WHAT TO PRODUCE: For the listing below, output exactly the lines from the line with "sound (_ ← insert_new_group" up to and including the line with "apply transaction_err in", and no other lines.

RECORDS SHOWN section start

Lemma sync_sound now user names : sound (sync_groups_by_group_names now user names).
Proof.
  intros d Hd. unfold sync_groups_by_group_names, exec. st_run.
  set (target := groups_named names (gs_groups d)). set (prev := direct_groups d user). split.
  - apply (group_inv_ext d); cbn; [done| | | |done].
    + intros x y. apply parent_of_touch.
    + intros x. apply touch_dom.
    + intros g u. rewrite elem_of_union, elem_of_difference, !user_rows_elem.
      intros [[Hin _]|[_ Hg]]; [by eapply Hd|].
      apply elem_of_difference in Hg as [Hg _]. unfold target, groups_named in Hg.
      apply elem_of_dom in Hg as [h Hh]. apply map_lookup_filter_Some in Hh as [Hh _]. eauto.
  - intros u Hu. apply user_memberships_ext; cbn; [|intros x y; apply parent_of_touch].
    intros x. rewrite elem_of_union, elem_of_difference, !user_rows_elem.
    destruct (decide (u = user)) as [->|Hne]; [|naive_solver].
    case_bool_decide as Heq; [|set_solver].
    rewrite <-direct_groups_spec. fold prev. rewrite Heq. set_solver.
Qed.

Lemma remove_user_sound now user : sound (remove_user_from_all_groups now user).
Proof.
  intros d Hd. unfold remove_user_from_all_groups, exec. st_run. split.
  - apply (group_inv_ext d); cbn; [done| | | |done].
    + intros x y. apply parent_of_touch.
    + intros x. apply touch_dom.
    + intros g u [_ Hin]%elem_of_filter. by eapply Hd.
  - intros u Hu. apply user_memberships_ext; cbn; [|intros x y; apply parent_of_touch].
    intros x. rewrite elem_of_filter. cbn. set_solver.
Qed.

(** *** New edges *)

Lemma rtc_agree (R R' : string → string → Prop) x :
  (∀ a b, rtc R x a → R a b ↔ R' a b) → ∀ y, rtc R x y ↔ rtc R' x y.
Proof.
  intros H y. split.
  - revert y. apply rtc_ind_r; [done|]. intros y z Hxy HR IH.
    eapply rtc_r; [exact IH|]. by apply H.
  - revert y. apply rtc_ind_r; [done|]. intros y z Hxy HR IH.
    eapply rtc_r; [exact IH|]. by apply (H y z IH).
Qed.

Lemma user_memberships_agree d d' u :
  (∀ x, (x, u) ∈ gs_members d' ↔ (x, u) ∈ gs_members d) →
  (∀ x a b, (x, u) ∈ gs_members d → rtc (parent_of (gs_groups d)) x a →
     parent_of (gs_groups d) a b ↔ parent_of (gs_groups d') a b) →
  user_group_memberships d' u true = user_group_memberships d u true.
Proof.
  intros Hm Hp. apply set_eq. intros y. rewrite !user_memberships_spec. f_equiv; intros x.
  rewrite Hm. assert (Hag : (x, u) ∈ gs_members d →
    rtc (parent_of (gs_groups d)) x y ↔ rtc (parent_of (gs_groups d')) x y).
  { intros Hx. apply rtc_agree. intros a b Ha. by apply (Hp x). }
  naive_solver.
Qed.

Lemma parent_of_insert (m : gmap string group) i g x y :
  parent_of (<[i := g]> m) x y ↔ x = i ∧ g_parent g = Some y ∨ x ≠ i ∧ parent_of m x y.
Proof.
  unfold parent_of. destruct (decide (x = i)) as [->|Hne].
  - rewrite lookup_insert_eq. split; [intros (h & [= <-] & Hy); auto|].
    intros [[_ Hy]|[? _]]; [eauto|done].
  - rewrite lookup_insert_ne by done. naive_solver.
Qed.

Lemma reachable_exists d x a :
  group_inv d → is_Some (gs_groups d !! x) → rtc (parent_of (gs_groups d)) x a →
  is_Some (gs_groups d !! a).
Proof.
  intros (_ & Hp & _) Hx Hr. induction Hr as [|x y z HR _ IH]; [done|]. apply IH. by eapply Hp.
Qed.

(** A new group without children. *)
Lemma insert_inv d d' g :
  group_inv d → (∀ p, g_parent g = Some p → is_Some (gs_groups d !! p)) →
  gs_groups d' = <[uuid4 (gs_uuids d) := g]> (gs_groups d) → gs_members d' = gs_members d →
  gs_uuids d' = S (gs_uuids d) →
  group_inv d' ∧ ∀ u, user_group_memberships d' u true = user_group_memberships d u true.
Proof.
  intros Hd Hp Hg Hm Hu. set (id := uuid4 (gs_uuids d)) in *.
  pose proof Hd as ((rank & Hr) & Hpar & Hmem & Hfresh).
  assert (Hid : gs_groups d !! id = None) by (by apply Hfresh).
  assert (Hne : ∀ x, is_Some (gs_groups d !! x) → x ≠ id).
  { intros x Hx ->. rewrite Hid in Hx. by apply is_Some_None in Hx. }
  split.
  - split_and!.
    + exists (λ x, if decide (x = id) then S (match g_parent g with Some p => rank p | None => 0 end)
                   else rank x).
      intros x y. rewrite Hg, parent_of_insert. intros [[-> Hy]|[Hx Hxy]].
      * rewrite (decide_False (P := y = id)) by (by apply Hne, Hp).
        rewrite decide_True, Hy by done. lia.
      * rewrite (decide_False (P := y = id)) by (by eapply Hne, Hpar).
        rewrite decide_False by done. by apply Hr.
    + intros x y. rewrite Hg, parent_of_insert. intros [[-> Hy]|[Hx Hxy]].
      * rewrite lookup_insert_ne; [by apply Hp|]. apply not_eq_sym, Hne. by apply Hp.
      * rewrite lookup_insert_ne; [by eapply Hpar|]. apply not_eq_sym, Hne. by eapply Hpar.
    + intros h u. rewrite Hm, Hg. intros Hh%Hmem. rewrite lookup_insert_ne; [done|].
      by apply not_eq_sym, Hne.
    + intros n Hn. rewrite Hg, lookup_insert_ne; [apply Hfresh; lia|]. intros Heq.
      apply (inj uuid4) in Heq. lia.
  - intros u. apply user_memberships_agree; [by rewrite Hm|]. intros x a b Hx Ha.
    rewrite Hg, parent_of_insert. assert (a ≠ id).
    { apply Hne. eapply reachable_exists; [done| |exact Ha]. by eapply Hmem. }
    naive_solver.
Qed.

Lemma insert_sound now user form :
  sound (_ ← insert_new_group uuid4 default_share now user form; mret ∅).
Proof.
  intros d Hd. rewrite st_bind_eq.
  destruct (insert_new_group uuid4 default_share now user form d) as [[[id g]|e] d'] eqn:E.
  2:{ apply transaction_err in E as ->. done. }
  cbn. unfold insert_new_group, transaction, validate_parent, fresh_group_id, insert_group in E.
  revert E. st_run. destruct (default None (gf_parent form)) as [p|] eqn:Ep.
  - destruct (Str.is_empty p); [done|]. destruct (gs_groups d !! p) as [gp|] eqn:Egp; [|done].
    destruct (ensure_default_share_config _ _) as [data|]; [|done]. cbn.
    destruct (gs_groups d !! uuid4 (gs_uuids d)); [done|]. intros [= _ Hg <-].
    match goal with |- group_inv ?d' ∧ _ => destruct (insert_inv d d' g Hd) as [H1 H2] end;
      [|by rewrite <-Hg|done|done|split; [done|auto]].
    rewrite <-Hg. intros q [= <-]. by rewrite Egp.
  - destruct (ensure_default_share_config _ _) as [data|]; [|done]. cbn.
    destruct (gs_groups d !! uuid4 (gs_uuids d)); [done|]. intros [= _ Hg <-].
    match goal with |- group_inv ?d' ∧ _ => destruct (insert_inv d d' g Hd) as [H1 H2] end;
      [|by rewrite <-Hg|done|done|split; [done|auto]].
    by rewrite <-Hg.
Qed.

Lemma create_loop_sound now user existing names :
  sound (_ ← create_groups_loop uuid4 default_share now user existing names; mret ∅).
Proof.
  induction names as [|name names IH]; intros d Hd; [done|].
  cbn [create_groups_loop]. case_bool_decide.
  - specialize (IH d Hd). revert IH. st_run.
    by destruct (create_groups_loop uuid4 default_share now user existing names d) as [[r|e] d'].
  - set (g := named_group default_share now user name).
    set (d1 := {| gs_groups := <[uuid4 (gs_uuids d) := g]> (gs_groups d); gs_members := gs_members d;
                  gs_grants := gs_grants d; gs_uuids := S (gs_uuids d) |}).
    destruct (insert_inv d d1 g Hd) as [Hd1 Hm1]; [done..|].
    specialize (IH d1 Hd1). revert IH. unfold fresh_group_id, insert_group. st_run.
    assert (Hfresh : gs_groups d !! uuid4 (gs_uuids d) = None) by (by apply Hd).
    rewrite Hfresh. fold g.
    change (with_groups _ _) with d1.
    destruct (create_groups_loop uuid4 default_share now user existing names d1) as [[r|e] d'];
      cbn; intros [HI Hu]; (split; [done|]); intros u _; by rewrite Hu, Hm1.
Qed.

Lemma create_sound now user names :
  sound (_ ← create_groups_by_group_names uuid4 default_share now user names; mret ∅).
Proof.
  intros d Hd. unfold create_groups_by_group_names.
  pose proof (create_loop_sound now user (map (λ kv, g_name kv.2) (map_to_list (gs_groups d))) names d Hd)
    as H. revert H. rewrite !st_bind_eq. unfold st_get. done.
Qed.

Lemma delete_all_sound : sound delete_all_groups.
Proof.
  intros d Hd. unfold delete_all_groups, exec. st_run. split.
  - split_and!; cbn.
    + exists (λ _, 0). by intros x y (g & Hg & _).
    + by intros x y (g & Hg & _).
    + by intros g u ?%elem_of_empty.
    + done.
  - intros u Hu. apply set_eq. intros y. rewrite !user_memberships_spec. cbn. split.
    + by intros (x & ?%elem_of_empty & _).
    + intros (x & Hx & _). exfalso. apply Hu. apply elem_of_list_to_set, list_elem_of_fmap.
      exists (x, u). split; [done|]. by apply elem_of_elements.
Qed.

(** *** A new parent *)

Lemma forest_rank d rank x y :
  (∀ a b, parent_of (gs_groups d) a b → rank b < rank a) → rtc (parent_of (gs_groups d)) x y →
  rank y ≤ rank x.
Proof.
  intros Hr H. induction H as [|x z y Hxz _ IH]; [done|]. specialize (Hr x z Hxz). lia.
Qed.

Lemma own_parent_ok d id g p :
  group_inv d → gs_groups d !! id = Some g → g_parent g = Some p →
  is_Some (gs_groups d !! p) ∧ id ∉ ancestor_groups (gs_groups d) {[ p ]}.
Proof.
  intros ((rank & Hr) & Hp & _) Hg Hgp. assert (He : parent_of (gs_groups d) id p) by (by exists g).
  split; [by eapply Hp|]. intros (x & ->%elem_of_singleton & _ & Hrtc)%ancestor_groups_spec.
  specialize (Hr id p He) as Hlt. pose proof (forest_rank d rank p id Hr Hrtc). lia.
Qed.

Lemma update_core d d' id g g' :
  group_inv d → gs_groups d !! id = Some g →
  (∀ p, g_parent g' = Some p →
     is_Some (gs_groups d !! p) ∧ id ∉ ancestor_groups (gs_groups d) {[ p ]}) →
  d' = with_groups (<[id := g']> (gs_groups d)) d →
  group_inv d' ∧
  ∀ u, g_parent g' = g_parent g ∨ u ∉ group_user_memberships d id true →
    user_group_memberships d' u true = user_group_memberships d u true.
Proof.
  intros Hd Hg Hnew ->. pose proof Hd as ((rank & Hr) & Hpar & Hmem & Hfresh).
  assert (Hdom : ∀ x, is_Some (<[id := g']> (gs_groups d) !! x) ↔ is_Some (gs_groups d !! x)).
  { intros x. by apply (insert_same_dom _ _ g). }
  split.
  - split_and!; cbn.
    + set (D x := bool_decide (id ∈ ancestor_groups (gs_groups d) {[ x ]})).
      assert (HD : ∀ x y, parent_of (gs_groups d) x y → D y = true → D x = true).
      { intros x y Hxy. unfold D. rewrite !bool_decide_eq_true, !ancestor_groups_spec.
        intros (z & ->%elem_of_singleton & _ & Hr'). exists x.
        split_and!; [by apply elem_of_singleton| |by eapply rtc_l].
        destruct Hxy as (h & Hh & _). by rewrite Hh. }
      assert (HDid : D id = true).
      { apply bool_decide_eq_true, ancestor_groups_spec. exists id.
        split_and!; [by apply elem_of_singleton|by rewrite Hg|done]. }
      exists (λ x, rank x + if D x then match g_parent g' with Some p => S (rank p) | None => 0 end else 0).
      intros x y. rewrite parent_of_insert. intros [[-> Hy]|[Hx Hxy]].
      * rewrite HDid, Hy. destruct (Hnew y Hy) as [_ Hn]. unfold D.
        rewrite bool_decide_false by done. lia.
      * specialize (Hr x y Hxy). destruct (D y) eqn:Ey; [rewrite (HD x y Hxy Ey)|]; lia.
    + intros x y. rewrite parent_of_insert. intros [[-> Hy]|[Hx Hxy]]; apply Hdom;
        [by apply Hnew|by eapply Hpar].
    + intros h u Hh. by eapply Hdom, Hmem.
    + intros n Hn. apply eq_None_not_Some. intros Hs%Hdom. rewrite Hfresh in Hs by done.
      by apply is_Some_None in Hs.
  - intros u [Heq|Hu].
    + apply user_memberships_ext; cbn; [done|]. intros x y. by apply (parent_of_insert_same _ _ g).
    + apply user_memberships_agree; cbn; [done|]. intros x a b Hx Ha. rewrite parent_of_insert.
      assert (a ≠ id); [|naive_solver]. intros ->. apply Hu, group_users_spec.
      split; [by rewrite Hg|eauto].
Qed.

RECORDS SHOWN section end

REPLY:
  sound (_ ← insert_new_group uuid4 default_share now user form; mret ∅).
Proof.
  intros d Hd. rewrite st_bind_eq.
  destruct (insert_new_group uuid4 default_share now user form d) as [[[id g]|e] d'] eqn:E.
  2:{ apply transaction_err in E as ->. done. }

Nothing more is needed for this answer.